(** One step of [encodeURIComponent]. *)
Lemma encodeURIComponent_cons (u : codeunit) (rest : jsstring) :
  encodeURIComponent (u :: rest) =
  if isUnreserved u
  then String (snd u) <$> encodeURIComponent rest
  else if isLowSurrogate u then None
  else if isHighSurrogate u
  then
    match rest with
    | v :: rest' =>
        if isLowSurrogate v
        then String.append (escape (pairCodePoint u v))
               <$> encodeURIComponent rest'
        else None
    | [] => None
    end
  else String.append (escape (code u)) <$> encodeURIComponent rest.
Proof. reflexivity. Qed.

(** Whatever [encodeURIComponent] returns is made of unreserved characters
    and percent signs. *)
Lemma encodeURIComponent_safe (s : jsstring) :
  forall e, encodeURIComponent s = Some e -> Text.all Text.isUriSafe e = true.
Proof.
  assert (Step : forall u rest,
             (forall e, encodeURIComponent rest = Some e ->
                        Text.all Text.isUriSafe e = true) ->
             isHighSurrogate u = false ->
             forall e, encodeURIComponent (u :: rest) = Some e ->
                       Text.all Text.isUriSafe e = true).
  { intros u rest IH Hh e. rewrite encodeURIComponent_cons, Hh.
    destruct (isUnreserved u) eqn:Hu.
    - destruct (encodeURIComponent rest) as [e'|]; [|discriminate].
      intros [= <-]. simpl. rewrite (IH e' eq_refl), andb_true_r.
      unfold isUnreserved in Hu. apply andb_true_iff in Hu as [_ Hu].
      unfold Text.isUriSafe. rewrite Hu. reflexivity.
    - destruct (isLowSurrogate u); [discriminate|].
      destruct (encodeURIComponent rest) as [e'|]; [|discriminate].
      intros [= <-]. rewrite text_all_app, escape_safe, (IH e' eq_refl).
      reflexivity. }
  induction s as [| u | u v s IHs IHv] using pair_ind.
  - intros e [= <-]. reflexivity.
  - destruct (isHighSurrogate u) eqn:Hh.
    + intros e. rewrite encodeURIComponent_cons, Hh.
      destruct (isUnreserved u) eqn:Hu.
      * unfold isUnreserved, isHighSurrogate, inRange, code in *.
        destruct u as [a b]. simpl in *.
        apply andb_true_iff in Hu as [->%Ascii.eqb_eq _].
        apply andb_true_iff in Hh as [Hh _]. apply N.leb_le in Hh.
        pose proof (N_ascii_bounded b). simpl in Hh. lia.
      * destruct (isLowSurrogate u); discriminate.
    + apply Step; [|exact Hh]. intros e [= <-]. reflexivity.
  - destruct (isHighSurrogate u) eqn:Hh; [|apply Step; assumption].
    intros e. rewrite encodeURIComponent_cons, Hh.
    destruct (isUnreserved u) eqn:Hu.
    + unfold isUnreserved, isHighSurrogate, inRange, code in *.
      destruct u as [a b]. simpl in *.
      apply andb_true_iff in Hu as [->%Ascii.eqb_eq _].
      apply andb_true_iff in Hh as [Hh _]. apply N.leb_le in Hh.
      pose proof (N_ascii_bounded b). simpl in Hh. lia.
    + destruct (isLowSurrogate u); [discriminate|].
      destruct (isLowSurrogate v); [|discriminate].
      destruct (encodeURIComponent s) as [e'|]; [|discriminate].
      intros [= <-]. rewrite text_all_app, escape_safe, (IHs e' eq_refl).
      reflexivity.
Qed.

Your task |
Your answer should be every entry above, repeated exactly.

Worked solution |
(** One step of [encodeURIComponent]. *)
Lemma encodeURIComponent_cons (u : codeunit) (rest : jsstring) :
  encodeURIComponent (u :: rest) =
  if isUnreserved u
  then String (snd u) <$> encodeURIComponent rest
  else if isLowSurrogate u then None
  else if isHighSurrogate u
  then
    match rest with
    | v :: rest' =>
        if isLowSurrogate v
        then String.append (escape (pairCodePoint u v))
               <$> encodeURIComponent rest'
        else None
    | [] => None
    end
  else String.append (escape (code u)) <$> encodeURIComponent rest.
Proof. reflexivity. Qed.

(** Whatever [encodeURIComponent] returns is made of unreserved characters
    and percent signs. *)
Lemma encodeURIComponent_safe (s : jsstring) :
  forall e, encodeURIComponent s = Some e -> Text.all Text.isUriSafe e = true.
Proof.
  assert (Step : forall u rest,
             (forall e, encodeURIComponent rest = Some e ->
                        Text.all Text.isUriSafe e = true) ->
             isHighSurrogate u = false ->
             forall e, encodeURIComponent (u :: rest) = Some e ->
                       Text.all Text.isUriSafe e = true).
  { intros u rest IH Hh e. rewrite encodeURIComponent_cons, Hh.
    destruct (isUnreserved u) eqn:Hu.
    - destruct (encodeURIComponent rest) as [e'|]; [|discriminate].
      intros [= <-]. simpl. rewrite (IH e' eq_refl), andb_true_r.
      unfold isUnreserved in Hu. apply andb_true_iff in Hu as [_ Hu].
      unfold Text.isUriSafe. rewrite Hu. reflexivity.
    - destruct (isLowSurrogate u); [discriminate|].
      destruct (encodeURIComponent rest) as [e'|]; [|discriminate].
      intros [= <-]. rewrite text_all_app, escape_safe, (IH e' eq_refl).
      reflexivity. }
  induction s as [| u | u v s IHs IHv] using pair_ind.
  - intros e [= <-]. reflexivity.
  - destruct (isHighSurrogate u) eqn:Hh.
    + intros e. rewrite encodeURIComponent_cons, Hh.
      destruct (isUnreserved u) eqn:Hu.
      * unfold isUnreserved, isHighSurrogate, inRange, code in *.
        destruct u as [a b]. simpl in *.
        apply andb_true_iff in Hu as [->%Ascii.eqb_eq _].
        apply andb_true_iff in Hh as [Hh _]. apply N.leb_le in Hh.
        pose proof (N_ascii_bounded b). simpl in Hh. lia.
      * destruct (isLowSurrogate u); discriminate.
    + apply Step; [|exact Hh]. intros e [= <-]. reflexivity.
  - destruct (isHighSurrogate u) eqn:Hh; [|apply Step; assumption].
    intros e. rewrite encodeURIComponent_cons, Hh.
    destruct (isUnreserved u) eqn:Hu.
    + unfold isUnreserved, isHighSurrogate, inRange, code in *.
      destruct u as [a b]. simpl in *.
      apply andb_true_iff in Hu as [->%Ascii.eqb_eq _].
      apply andb_true_iff in Hh as [Hh _]. apply N.leb_le in Hh.
      pose proof (N_ascii_bounded b). simpl in Hh. lia.
    + destruct (isLowSurrogate u); [discriminate|].
      destruct (isLowSurrogate v); [|discriminate].
      destruct (encodeURIComponent s) as [e'|]; [|discriminate].
      intros [= <-]. rewrite text_all_app, escape_safe, (IHs e' eq_refl).
      reflexivity.
Qed.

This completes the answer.